As we noted in the first installment of this post, the practice of spreading up to eight rods across the front of your boat and then slowly presenting a spread of baits in a vertical presentation offers an effective way to target late spring-summer crappie under docks, in brush piles and over ledges.
Jigs and/or bare-hooked minnows will tempt the fish, but the management of 12- to 14-foot rods from which those baits suspend merits consideration in two main areas:
Rod rack systems vary and some like the simplicity of a fixed T-bar design with individual holders that move side to side for spacing adjustment. For optimal control of each rod’s position Crappie tournament pro Whitey Outlaw uses the Driftmaster Crappie Stalker system (driftmaster.com) with individual rod holders independently mounted to his deck. Each collapsible holder moves laterally for spacing, as well as forward and backward for specific angles.

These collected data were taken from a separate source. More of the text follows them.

(* ===== verification/Shares.v ===== *)
(** * What the pool receives (worksrc_stratum.c under the mining loop of miner.c)

    The pool source as an automaton of its entry points, the messages it writes, and
    that the mining loop runs it: every message that reaches a pool is the handshake or
    the submission of a valid share, or a prefix of one of them that a failing
    connection cut. *)
From S2P Require Import Prelude Blake2b WorkItem Worksrc Job SiaStratum Cdouble StratumTarget Json Stratum StratumMessages StratumLink Uart Framing Observe Gbt Mining Follow WorksrcStratum SelftestStratum Miner.

Module Shares.
Import WorkItem SiaStratum Worksrc Job Cdouble StratumTarget Json Stratum StratumMessages StratumLink WorksrcStratum.
Local Open Scope word_scope.

(** ** What a session never changes *)
Record steady (s s' : stratum) : Prop := {
  steady_worker : worker s' = worker s;
  steady_password : password s' = password s;
  steady_en2 : 0 <= en2_size s -> 0 <= en2_size s'
}.
#[export] Instance steady_preorder : PreOrder steady.
Proof. split; [by split|]. intros a b c [] []. split; [congruence..|tauto]. Qed.

Section Steady.
Context (strerror : Z -> list Z) (undef : double -> Z) (size_t : forall d, 0 <= undef d).

Lemma cast_size hi d : 0 <= cast undef 0 hi d.
Proof using size_t.
  unfold cast. destruct (trunc d) as [z|]; [|apply size_t]. destruct (Z.leb_spec 0 z); [|apply size_t].
  destruct (z <=? hi); [done|apply size_t].
Qed.
Lemma steady_drop s why : steady s (drop s why).
Proof. unfold drop. destruct why as [[|c why]|]; by destruct (0 <=? fd s). Qed.
Lemma steady_on_request s m params now : steady s (on_request undef s m params now).
Proof using size_t.
  unfold on_request. repeat case_bool_decide; [| | | |done].
  - unfold on_notify. by destruct (notify_job _ _).
  - unfold set_difficulty. by destruct (js_elem _ _).
  - unfold set_extranonce. destruct (js_elem _ 0) as [e|]; [|done]. destruct (js_hex _ _ _) as [[got|] en1]; [|done].
    destruct (js_elem _ 1); [|done]. destruct (_ && _); [|done]. split; [done..|]. intros _. apply cast_size.
  - unfold client_reconnect. cbv zeta. etransitivity; [|apply steady_drop]. destruct (js_elem _ 0); [|done].
    destruct (js_str _ _) as [[] out]; done.
Qed.
Lemma steady_on_reply s id res err : steady s (on_reply undef s id res err).
Proof using size_t.
  unfold on_reply. destruct (_ =? sub_id s).
  { destruct res as [r|]; [|done]. destruct (_ =? 91); [|done]. unfold on_subscribe. destruct (js_elem _ 1); [|done].
    destruct (js_elem _ 2); [|done]. destruct (js_hex _ _ _) as [[got|] e]; [|done]. destruct (_ || _); [done|].
    split; [done..|]. intros _. apply cast_size. }
  destruct (_ =? auth_id s); [by destruct (negb _)|]. destruct (_ =? suggest_diff_id s); [done|]. unfold on_verdict.
  destruct (result_true _); [done|]. destruct err; [|done]. destruct (_ =? 91); [|done]. by destruct (js_elem _ 1).
Qed.
Lemma steady_on_line s line now : steady s (on_line undef s line now).
Proof using size_t.
  unfold on_line. destruct (js_get line (str "method")) as [meth|].
  - destruct (js_str _ _) as [[] m]; cbn [negb]; [|done]. destruct (js_get line (str "params")); [apply steady_on_request|done].
  - destruct (js_get line (str "id")); [apply steady_on_reply|done].
Qed.
Lemma steady_dispatch fuel s start now : steady s (dispatch undef fuel s start now).
Proof using size_t.
  revert s start. induction fuel as [|fuel IH]; intros s start; [done|]. unfold dispatch; fold (dispatch undef).
  destruct (split_line start) as [[line rest]|]; [|done]. set (s1 := if (_ <? _)%nat then _ else s).
  assert (steady s s1) as H1 by (subst s1; destruct (_ <? _)%nat; [apply steady_on_line|done]). clearbody s1.
  destruct (fd s1 <? 0); [done|]. etransitivity; [exact H1|apply IH].
Qed.
Lemma steady_recv recvs s : steady s (recv_loop strerror recvs s).2.
Proof.
  revert s. induction recvs as [|e recvs IH]; intros s; cbn [recv_loop]; destruct (_ <=? _); try apply steady_drop; [done|].
  destruct e as [l| | | |e]; cbn [snd]; try apply steady_drop; [|done|apply IH].
  destruct (_ =? _)%nat; [apply steady_drop|]. etransitivity; [|apply IH]. done.
Qed.
Lemma steady_send sends s line r : send_line sends s line = Some r -> steady s r.1.1.2.
Proof.
  unfold send_line. destruct (fd s <? 0); [by intros [= <-]|]. destruct (send_loop _ _) as [[[ok w] q]|]; [|done].
  cbn [mbind option_bind]. intros [= <-]. cbn. destruct ok; [done|apply steady_drop].
Qed.
(** The bytes written are the line or a prefix of it. *)
Lemma sent_prefix sends s line ok s' w r :
  send_line sends s line = Some (ok, s', w, r) -> if ok : bool then s' = s /\ w = line else w `prefix_of` line.
Proof.
  unfold send_line. destruct (fd s <? 0); [intros [= <- <- <- <-]; apply prefix_nil|].
  destruct (send_loop sends line) as [[[ok' w'] r']|] eqn:E; [|done]. cbn [mbind option_bind].
  intros [= <- <- <- <-]. apply send_loop_spec in E. destruct ok'; [done|].
  destruct E as (rest & _ & ->). by exists rest.
Qed.

(** What a dial writes: the three requests, with consecutive identifiers. *)
Definition handshake (id : Z) (worker password : list Z) : list Z :=
  let i1 := u64 (id + 1) in let i2 := u64 (i1 + 1) in
  subscribe_line i1 ++ authorize_line i2 worker password ++ suggest_line (u64 (i2 + 1)).
Definition greets (s : stratum) (w : list Z) : Prop :=
  exists id, w `prefix_of` handshake id (worker s) (password s).

#[local] Opaque subscribe_line authorize_line suggest_line submit_line.
Lemma greet_writes sends s s' w : greet sends s = Some (s', w) -> steady s s' /\ greets s w.
Proof.
  unfold greet. intros E. set (s1 := _ <| sub_id := _ |>) in E.
  assert (forall s2, steady s1 s2 -> steady s s2) as H1 by (intros s2 <-; done).
  destruct (send_line sends s1 _) as [[[[ok s2] w1] r1]|] eqn:E1; cbn [mbind option_bind] in E; [|done].
  pose proof (steady_send _ _ _ _ E1) as H2. apply sent_prefix in E1. cbn [fst snd] in H2. destruct ok; cbn [negb] in E; cycle 1.
  { injection E as <- <-. split; [by apply H1|]. exists (next_id s). by apply prefix_app_r. }
  destruct E1 as [-> ->]. set (s3 := _ <| auth_id := _ |>) in E.
  assert (forall s4, steady s3 s4 -> steady s s4) as H3 by (intros s4 <-; done). clear H2.
  destruct (send_line r1 s3 _) as [[[[ok s4] w2] r2]|] eqn:E2; cbn [mbind option_bind] in E; [|done].
  pose proof (steady_send _ _ _ _ E2) as H4. apply sent_prefix in E2. cbn [fst snd] in H4. destruct ok; cbn [negb] in E; cycle 1.
  { injection E as <- <-. split; [by apply H3|]. exists (next_id s). unfold handshake. apply prefix_app. by apply prefix_app_r. }
  destruct E2 as [-> ->]. set (s5 := _ <| suggest_diff_id := _ |>) in E. clear H4.
  assert (forall s6, steady s5 s6 -> steady s s6) as H5 by (intros s6 <-; done).
  destruct (send_line r2 s5 _) as [[[[ok s6] w3] r3]|] eqn:E3; cbn [mbind option_bind] in E; [|done].
  pose proof (steady_send _ _ _ _ E3) as H6. apply sent_prefix in E3. cbn [fst snd] in H6. injection E as <- <-.
  split; [by apply H5|]. exists (next_id s). unfold handshake. do 2 apply prefix_app. destruct ok; [|done]. by destruct E3 as [_ ->].
Qed.
Lemma dial_writes a sends s now s' w : dial strerror a sends s now = Some (s', w) -> steady s s' /\ greets s w.
Proof.
  assert (forall s, greets s []) as Hnil by (intros s0; exists 0; apply prefix_nil).
  unfold dial. destruct (now <? retry_at s); [by intros [= <- <-]|].
  destruct (dial_target s) as [[[[h p] addr0] redirect] s1] eqn:Et.
  assert (steady s s1 /\ forall w, greets s1 w -> greets s w) as [H1 G1].
  { unfold dial_target in Et. by destruct (reconnect_pending s); injection Et as <- <- <- <- <-. }
  cbv zeta. destruct (if negb _ then _ else _) as [err|ad].
  { intros [= <- <-]. split; [rewrite H1; by destruct redirect|done]. }
  destruct (new_socket a) as [e|f]; [intros [= <- <-]; split; [rewrite H1; by destruct redirect|done]|].
  destruct (negb (parses a)); [intros [= <- <-]; split; [rewrite H1; by destruct redirect|done]|].
  destruct (connect_errno _) as [e|]; [intros [= <- <-]; split; [rewrite H1; by destruct redirect|done]|].
  set (s2 := _ <| reconnects := _ |>). intros [H2 G2]%greet_writes. assert (steady s1 s2) as H3 by (by destruct redirect).
  split; [rewrite H1, H3; exact H2|]. apply G1. destruct G2 as [id G2]. exists id.
  by rewrite (steady_worker _ _ H3), (steady_password _ _ H3) in G2.
Qed.
Lemma poll_writes a sends recvs s now s' w :
  stratum_poll strerror undef a sends recvs s now = Some (s', w) -> steady s s' /\ greets s w.
Proof using size_t.
  unfold stratum_poll. destruct (fd s <? 0); [apply dial_writes|].
  pose proof (steady_recv recvs s) as H1. destruct (recv_loop _ _ _) as [ok s1]. cbn [snd] in H1.
  assert (greets s []) by (exists 0; apply prefix_nil).
  destruct ok; cbn [negb]; intros [= <- <-]; split; [|done..]. rewrite H1. apply steady_dispatch.
Qed.
Lemma submit_writes sends s j e t n ok s' w :
  stratum_submit sends s j e t n = Some (ok, s', w) ->
  steady s s' /\ (w = [] \/ w `prefix_of` submit_line (u64 (next_id s + 1)) (worker s) j e t n).
Proof.
  unfold stratum_submit. destruct (fd s <? 0); [intros [= <- <- <-]; split; [done|by left]|].
  set (s1 := s <| next_id := _ |>).
  destruct (send_line _ s1 _) as [[[[k s2] w1] r]|] eqn:E; cbn [mbind option_bind]; [|done].
  pose proof (steady_send _ _ _ _ E) as H1. apply sent_prefix in E. cbn [fst snd] in H1.
  assert (steady s s2) as H2 by (rewrite <- H1; done).
  destruct k; cbn [negb]; intros [= <- <- <-]; (split; [by rewrite H2|right]); [|done]. by destruct E as [_ ->].
Qed.
End Steady.

(** ** The source as an automaton of its entry points *)
Inductive event :=
  | Polled (main dev : list Z)   (* what each session wrote *)
  | Declined                     (* no work, or a call that has not returned *)
  | Made (k : which) (s : stratum) (ctx : work_ctx)   (* an item for session [k], which was [s] *)
  | Offered (ctx : work_ctx) (nonce : Z) (k : which) (wire : list Z).
Definition written (e : event) : list (which * list Z) :=
  match e with
  | Polled a b => [(Main, a); (Dev, b)]
  | Offered _ _ k wire => [(k, wire)]
  | Declined | Made _ _ _ => []
  end.
(** The item made last. *)
Definition item : Type := which * stratum * work_ctx.
Definition made (m : option item) (e : event) : option item := if e is Made k s c then Some (k, s, c) else m.
Definition last_made (tr : list event) : option item := foldl made None tr.

Section Automaton.
Context (strerror : Z -> list Z) (undef : double -> Z).

Inductive act (x : source) : event -> source -> Prop :=
  | act_poll m d now x' w1 w2 :
      sound_attempt (attempting m) -> sound_attempt (attempting d) ->
      st_poll strerror undef m d now x = Some (x', w1, w2) -> act x (Polled w1 w2) x'
  | act_idle : act x Declined x
  | act_decline now x' :
      stratum_ready (g_main x) = true -> work_at undef now x = (None, x') -> act x Declined x'
  | act_make now ctx x' k :
      stratum_ready (g_main x) = true -> work_at undef now x = (Some ctx, x') -> sess (g_cur x') = Some k ->
      act x (Made k (session k x) ctx) x'
  | act_offer sends ctx nonce word v x' wire :
      st_on_candidate sends ctx nonce word x = Some (v, x', wire) ->
      act x (Offered ctx nonce (default Main (sess (g_cur x))) wire) x'.
Inductive acts (x : source) : list event -> source -> Prop :=
  | acts_nil : acts x [] x
  | acts_snoc tr y e z : acts x tr y -> act y e z -> acts x (tr ++ [e]) z.

Lemma acts_one x e y : act x e y -> acts x [e] y.
Proof. intros H. exact (acts_snoc x [] x e y (acts_nil x) H). Qed.
Lemma acts_app x tr y tr' z : acts x tr y -> acts y tr' z -> acts x (tr ++ tr') z.
Proof.
  intros H1 H2. induction H2 as [|tr' y' e z _ IH H]; [by rewrite app_nil_r|].
  rewrite app_assoc. by econstructor.
Qed.

(** *** What making an item leaves alone *)
Record unmoved (x x' : source) : Prop := {
  unmoved_session k : session k x' = session k x;
  unmoved_chain : g_chain x' = g_chain x;
  unmoved_dev : g_dev_configured x' = g_dev_configured x
}.
#[local] Instance unmoved_preorder : PreOrder unmoved.
Proof. split; [by split|]. intros a b c [] []. split; [intros k|..]; congruence. Qed.
Lemma unmoved_by x x' :
  g_main x' = g_main x -> g_dev x' = g_dev x -> g_chain x' = g_chain x -> g_dev_configured x' = g_dev_configured x -> unmoved x x'.
Proof. intros H1 H2 H3 H4. split; [by intros []|done..]. Qed.

Lemma build_unmoved k dev x r x' :
  build_from undef k dev x = (r, x') -> unmoved x x' /\ (r = None -> g_cur x' = g_cur x) /\ (r <> None -> sess (g_cur x') = Some k).
Proof.
  unfold build_from. cbv zeta. destruct (_ <? _); [by intros [= <- <-]|].
  match goal with |- context [match ?st with Some _ => _ | None => _ end = _] => destruct st as [[ss3 ss4]|] end;
    intros [= <- <-]; (split; [by apply unmoved_by|]); by split.
Qed.
(** The item that [work_at] made came from one [build_from]. *)
Lemma work_made now x r x' :
  work_at undef now x = (r, x') ->
  unmoved x x' /\ match r with
  | None => g_cur x' = g_cur x
  | Some ctx => exists k dev y y', sess (g_cur x') = Some k /\ (k = Dev -> g_dev_configured x = true)
      /\ unmoved x y /\ build_from undef k dev y = (Some ctx, y') /\ g_cur x' = g_cur y'
  end.
Proof.
  unfold work_at. cbv zeta. destruct (_ && _); [by intros [= <- <-]|].
  destruct (Devfee.Devfee.devfee_pool_epoch (fees x)) as [want c]. set (x1 := x <| fees := c |>).
  assert (unmoved x x1 /\ g_cur x1 = g_cur x) as [U1 C1] by (split; [by apply unmoved_by|done]).
  match goal with |- context [if ?b then build_from undef Dev true ?z else ?n] => destruct (if b then build_from undef Dev true z else n) as [dw x2] eqn:E end.
  assert (unmoved x x2 /\ (dw = None -> g_cur x2 = g_cur x) /\ (forall ctx, dw = Some ctx -> exists k dev y y', sess (g_cur x2) = Some k
    /\ (k = Dev -> g_dev_configured x = true) /\ unmoved x y /\ build_from undef k dev y = (Some ctx, y') /\ g_cur x2 = g_cur y')) as (U2 & N2 & M2).
  { destruct (want && g_dev_configured x1 && stratum_ready (g_dev x1)) eqn:Eg; [|by injection E as <- <-].
    pose proof E as (U & N & Sk)%build_unmoved. split; [by transitivity x1|]. split; [by intros ->%N|]. intros ctx ->.
    exists Dev, true, x1, x2. split_and!; [by apply Sk| |done..]. intros _. by apply andb_prop in Eg as [[_ ?]%andb_prop _]. }
  destruct dw as [ctx|].
  - intros [= <- <-]. split; [transitivity x2; [done|by apply unmoved_by]|]. destruct (M2 ctx eq_refl) as (k & dev & y & y' & H). exists k, dev, y, y'. exact H.
  - set (x3 := if want then _ else x2). assert (unmoved x x3 /\ g_cur x3 = g_cur x) as [U3 C3].
    { subst x3. specialize (N2 eq_refl). destruct want; [|done]. split; [|done]. transitivity x2; [done|by apply unmoved_by]. }
    destruct (build_from undef Main false x3) as [wk x4] eqn:E3. pose proof E3 as (U & N & Sk)%build_unmoved.
    destruct wk as [ctx|]; intros [= <- <-].
    + split; [transitivity x4; [by transitivity x3|by apply unmoved_by]|]. exists Main, false, x3, x4. split_and!; [by apply Sk|done..].
    + split; [by transitivity x3|]. by rewrite N.
Qed.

You’ll often need to adjust for daily conditions and boat weight (number of anglers, fuel, gear), but personal space also matters. With a 2-person team, each may prefer different rod spacing and distance. Versatile rod holders address all considerations. Another option: Tite-Lok Widow Maker.
You’ll also want to consider where you’ll put those rods when not in use – i.e. running to and from fishing spots. Much longer than bass rods, crappie poles won’t just lie neatly on the front deck, while stacking them next to the passenger seat can yield frustrating entanglements.
Elevated, locking rod racks like the Rod-Safe or Driftmaster Rod Locker blend convenience with security for a space-conscious and orderly method of rod storage.
Manager your rods and you’ll find spider rigging more productive.